TASK GOAL — Begin at the line below that has "name); set_value objectId v" and stop after the line that has "v ← convertInstanceMethod". Please restate only those lines, word for word.
#### INFORMATION SUPPLIED
(* ===== verification/Converter.v ===== *)
(** * Converting what a client sent
    ([ufora/FORA/python/PurePython/Converter.py])

    The server's half of a conversion: the definitions of a dependency graph become
    values, one strongly connected component after the other, so that what an object
    refers to is there before it. [PyforaObjectConverter.v] has the handler of the
    client's request. *)
From Stdlib Require Import Lia.
From stdpp Require Import base gmap sets list strings fin_maps.
From S2P Require Import Prelude PyAst AstUtil PyStrings TypeDescription ObjectRegistry StronglyConnectedComponents NativeConverterAdaptor.

(** Graphs of object ids. *)
Abbreviation graph := (gmap Z (list Z)).

(** [_computeRestrictedGraph]: the end of [stack] is its head here; what was visited
    are the keys of [tr]. *)
Fixpoint restrict (dependencyGraph : graph) (fuel : nat) (stack : list Z) (tr : graph) : res graph :=
  match stack with
  | [] => Ret tr
  | toVisit :: stack =>
      match fuel with
      | O => Raise RecursionLimit
      | S fuel =>
          if bool_decide (toVisit ∈ dom tr) then restrict dependencyGraph fuel stack tr
          else
            dependencies ← of_option KeyError (dependencyGraph !! toVisit);
            restrict dependencyGraph fuel (reverse dependencies ++ stack)
              (<[toVisit := dependencies]> tr)
      end
  end.

(** Every dependency is pushed at most once, when the node that has it is visited. *)
Definition edges (g : graph) : nat := sum_list_with length (map_to_list g).*2.

Definition computeRestrictedGraph (objectId : Z) (dependencyGraph : graph) : res graph :=
  restrict dependencyGraph (S (edges dependencyGraph)) [objectId] ∅.

Section converter.
Context {V E P A : Type} `{EqDecision V} {FN : ForaNative V E P A}.
Abbreviation M_ := (M (converter (V := V))).

(** The tables of [PyforaSingletonAndExceptionConverter.py]. *)
Context (pythonNameToInstance : gmap string V) (pyExceptionClass : V).

Definition convertSingletonByName (name : string) : option V := pythonNameToInstance !! name.

Definition instantiateException (exceptionTypeName : string) (args : V) : res V :=
  match convertSingletonByName exceptionTypeName with
  | None => Ret (of_pyval VNone)
  | Some exceptionTypeInstance =>
      default (of_pyval VNone) <$>
        simulateApply [pyExceptionClass; Symbol_CreateInstance; exceptionTypeInstance; args]
  end.

(** ** Objects without dependencies to convert *)

Definition convertPrimitive (d : definition) : res V :=
  match d with
  | PrimitiveList l => createListOfPrimitives l
  | Primitive (PStr s) => convertConstant (PStr (Base64.b64decode s))
  | Primitive p => convertConstant p
  | _ => Raise PythonToForaConversionError
  end.

Definition convertNamedSingleton (singletonName : string) : res V :=
  of_option PythonToForaConversionError (convertSingletonByName singletonName).

Definition convertBuiltinExceptionInstance (typeName : string) (argsId : Z) : M_ V :=
  args ← converted argsId;
  lift (instantiateException typeName args).

(** An int, which a bool is too, is the id of an object that was converted before. *)
Definition convertRemotePythonObject (computedValueArg : pyval) : M_ V :=
  match computedValueArg with
  | Prim (PInt i) => converted i
  | Prim (PBool b) => converted (if b then 1 else 0)%Z
  | v => mret (of_pyval v)
  end.

Definition convertUnconvertibleValue (objectId : Z) : M_ V :=
  set_value objectId Symbol_unconvertible ;; mret Symbol_unconvertible.

Definition convertFile (text : string) : V := of_pyval (VStr text).

Definition convertInstanceMethod (instanceId : Z) (methodName : string) : M_ V :=
  instance ← converted instanceId;
  bound ← lift (getObjectMember instance methodName);
  lift (of_option AssertionError bound).

Section definitions.
Context (objectIdToObjectDefinition : definitions).
Abbreviation the_definition := (definition_of objectIdToObjectDefinition).

(** ** Containers and components

    [convertComponent] is [convertStronglyConnectedComponent]. *)
Section recursion.
Context (convertComponent : graph → list Z → M_ unit).

(** [_assertContainerDoesNotReferenceItself]. *)
Definition assertContainerDoesNotReferenceItself (containerId : Z) (dependencyGraph : graph)
    (components : list (list Z)) : res unit :=
  lastComponent ← of_option IndexError (last components);
  py_assert (bool_decide (containerId ∈ lastComponent)) ;;
  if bool_decide (1 < length lastComponent) then Raise PythonToForaConversionError
  else
    dependencies ← of_option KeyError (dependencyGraph !! containerId);
    if bool_decide (containerId ∈ (dependencies : list Z)) then Raise PythonToForaConversionError else Ret tt.

(** [_convertListMembers]. *)
Definition convertListMembers (listId : Z) (dependencyGraph : graph) : M_ unit :=
  components ← lift (stronglyConnectedComponents (map_to_list dependencyGraph));
  lift (assertContainerDoesNotReferenceItself listId dependencyGraph components) ;;
  forM_ (convertComponent dependencyGraph) (removelast components).

Definition convertList (listId : Z) (dependencyGraph : graph) (memberIds : list Z) : M_ V :=
  convertListMembers listId dependencyGraph ;;
  members ← mapM converted memberIds;
  lift (createList members).

Definition convertTuple (tupleId : Z) (dependencyGraph : graph) (memberIds : list Z) : M_ V :=
  convertListMembers tupleId dependencyGraph ;;
  members ← mapM converted memberIds;
  lift (createTuple members).

Definition convertDict (dictId : Z) (dependencyGraph : graph) (keyIds valueIds : list Z) : M_ V :=
  convertListMembers dictId dependencyGraph ;;
  items ← mapM (λ kv : Z * Z, k ← converted kv.1; v ← converted kv.2; mret (k, v)) (zip keyIds valueIds);
  lift (createDict (foldl (λ d kv, dict_set kv.1 kv.2 d) [] items)).

Definition convertObjectWithDependencies (objectId : Z) (dependencyGraph : graph) : M_ V :=
  s ← get;
  match convertedValues s !! objectId with
  | Some v => mret v
  | None =>
      components ← lift (stronglyConnectedComponents (map_to_list dependencyGraph));
      forM_ (convertComponent dependencyGraph) components ;;
      converted objectId
  end.

(** [_convert]. *)
Definition convert_ (objectId : Z) (dependencyGraph : graph) : M_ V :=
  d ← lift (the_definition objectId);
  match d with
  | Primitive _ | PrimitiveList _ => lift (convertPrimitive d)
  | RemotePythonObject arg => convertRemotePythonObject arg
  | NamedSingleton name => lift (convertNamedSingleton name)
  | BuiltinExceptionInstance name argsId => convertBuiltinExceptionInstance name argsId
  | FunctionDefinition _ _ _ | ClassDefinition _ _ _ _ | ClassInstanceDescription _ _
  | InstanceMethod _ _ | WithBlockDescription _ _ _ =>
      convertObjectWithDependencies objectId dependencyGraph
  | List ms => convertList objectId dependencyGraph ms
  | Tuple ms => convertTuple objectId dependencyGraph ms
  | Dict ks vs => convertDict objectId dependencyGraph ks vs
  | Unconvertible => convertUnconvertibleValue objectId
  | File _ _ => raise PythonToForaConversionError
  end.

(** The bases of a class that are not converted yet. *)
Definition convert_base (dependencyGraph : graph) (baseId : Z) : M_ unit :=
  s ← get;
  (if bool_decide (baseId ∈ dom (convertedValues s)) then mret tt
   else _ ← convert_ baseId dependencyGraph; mret tt) ;;
  s ← get;
  lift (py_assert (bool_decide (baseId ∈ dom (convertedValues s)))).

(** [convertStronglyConnectedComponentWithOneNode]. *)
Definition convertComponentWithOneNode (dependencyGraph : graph) (objectId : Z) : M_ unit :=
  d ← lift (the_definition objectId);
  match d with
  | Primitive _ | PrimitiveList _ => v ← lift (convertPrimitive d); set_value objectId v
  | FunctionDefinition _ _ _ =>
      v ← convertClassOrFunctionDefinitionWithNoDependencies objectIdToObjectDefinition d;
      set_value objectId v
  | ClassDefinition _ _ _ baseClassIds =>
      forM_ (convert_base dependencyGraph) baseClassIds ;;
      v ← convertClassOrFunctionDefinitionWithNoDependencies objectIdToObjectDefinition d;
      set_value objectId v
  | ClassInstanceDescription classId members =>
      s ← get;
      if bool_decide (objectId ∈ dom (convertedValues s)) then mret tt
      else convertClassInstanceDescription objectId classId members
  | List ms =>
      restricted ← lift (computeRestrictedGraph objectId dependencyGraph);
      v ← convertList objectId restricted ms; set_value objectId v
  | Tuple ms =>
      restricted ← lift (computeRestrictedGraph objectId dependencyGraph);
      v ← convertTuple objectId restricted ms; set_value objectId v
  | Dict ks vs =>
      restricted ← lift (computeRestrictedGraph objectId dependencyGraph);
      v ← convertDict objectId restricted ks vs; set_value objectId v
  | File _ text => set_value objectId (convertFile text)
  | RemotePythonObject arg => v ← convertRemotePythonObject arg; set_value objectId v
  | BuiltinExceptionInstance name argsId =>
      v ← convertBuiltinExceptionInstance name argsId; set_value objectId v
  | NamedSingleton name => v ← lift (convertNamedSingleton name); set_value objectId v
  | WithBlockDescription chains sourceFileId lineNumber =>
      v ← convertWithBlock objectIdToObjectDefinition chains sourceFileId lineNumber;
      set_value objectId v
  | InstanceMethod instanceId methodName =>
      v ← convertInstanceMethod instanceId methodName; set_value objectId v
  | Unconvertible => set_value objectId Symbol_unconvertible
  end.
End recursion.

(** [registerObjectMembers]. *)
Definition registerObjectMembers (objectImplVal : V) (renamedObjectMapping : list (Z * string)) :
    M_ unit :=
  forM_ (λ on : Z * string,
    member ← lift (getObjectMember objectImplVal on.2);
    match member with
    | None => raise PythonToForaConversionError
    | Some v => set_value on.1 v
    end) renamedObjectMapping.

(** [convertStronglyConnectedComponentWithMoreThanOneNode]. *)
Definition convertComponentWithMoreThanOneNode (component : list Z) : M_ unit :=
  converted_ ← convertMutuallyRecursiveObjects objectIdToObjectDefinition component;
  registerObjectMembers converted_.1 converted_.2.

(** [convertStronglyConnectedComponent]; [fuel] bounds the nesting of containers. *)
Fixpoint convertComponent (fuel : nat) (dependencyGraph : graph) (component : list Z) : M_ unit :=
  match fuel with
  | O => raise RecursionLimit
  | S fuel =>
      s ← get;
      if bool_decide (component ∈ convertedComponents s) then mret tt
      else
        match component with
        | [objectId] => convertComponentWithOneNode (convertComponent fuel) dependencyGraph objectId
        | _ => convertComponentWithMoreThanOneNode component
        end ;;
        add_component component
  end.
End definitions.

(** ** The request *)

(** What [convert] tries. A container is in fewer graphs than there are nodes. *)
Definition convert_body (objectId : Z) (objectRegistry : registry) : M_ (V + exn) :=
  dependencyGraph ← lift (computeDependencyGraph objectRegistry objectId);
  definitions ← lift (mapR (λ objId : Z, d ← getDefinition objId objectRegistry; Ret (objId, d))
                        (map_to_list dependencyGraph).*1);
  convertedValue ← convert_ (list_to_map definitions)
                     (convertComponent (list_to_map definitions) (S (S (size dependencyGraph))))
                     objectId dependencyGraph;
  set_value objectId convertedValue ;;
  mret (inl convertedValue).

(** [convert]: the value of the object, or the conversion error that the callback
    gets. *)
Definition convert (objectId : Z) (objectRegistry : registry) : M_ (V + exn) :=
  catch (convert_body objectId objectRegistry) (λ e,
    match e with
    | PythonToForaConversionError => mret (inr e)
    | e => raise e
    end).
End converter.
########
ANSWER BELOW —
  | NamedSingleton name => v ← lift (convertNamedSingleton name); set_value objectId v
  | WithBlockDescription chains sourceFileId lineNumber =>
      v ← convertWithBlock objectIdToObjectDefinition chains sourceFileId lineNumber;
      set_value objectId v
  | InstanceMethod instanceId methodName =>
      v ← convertInstanceMethod instanceId methodName; set_value objectId v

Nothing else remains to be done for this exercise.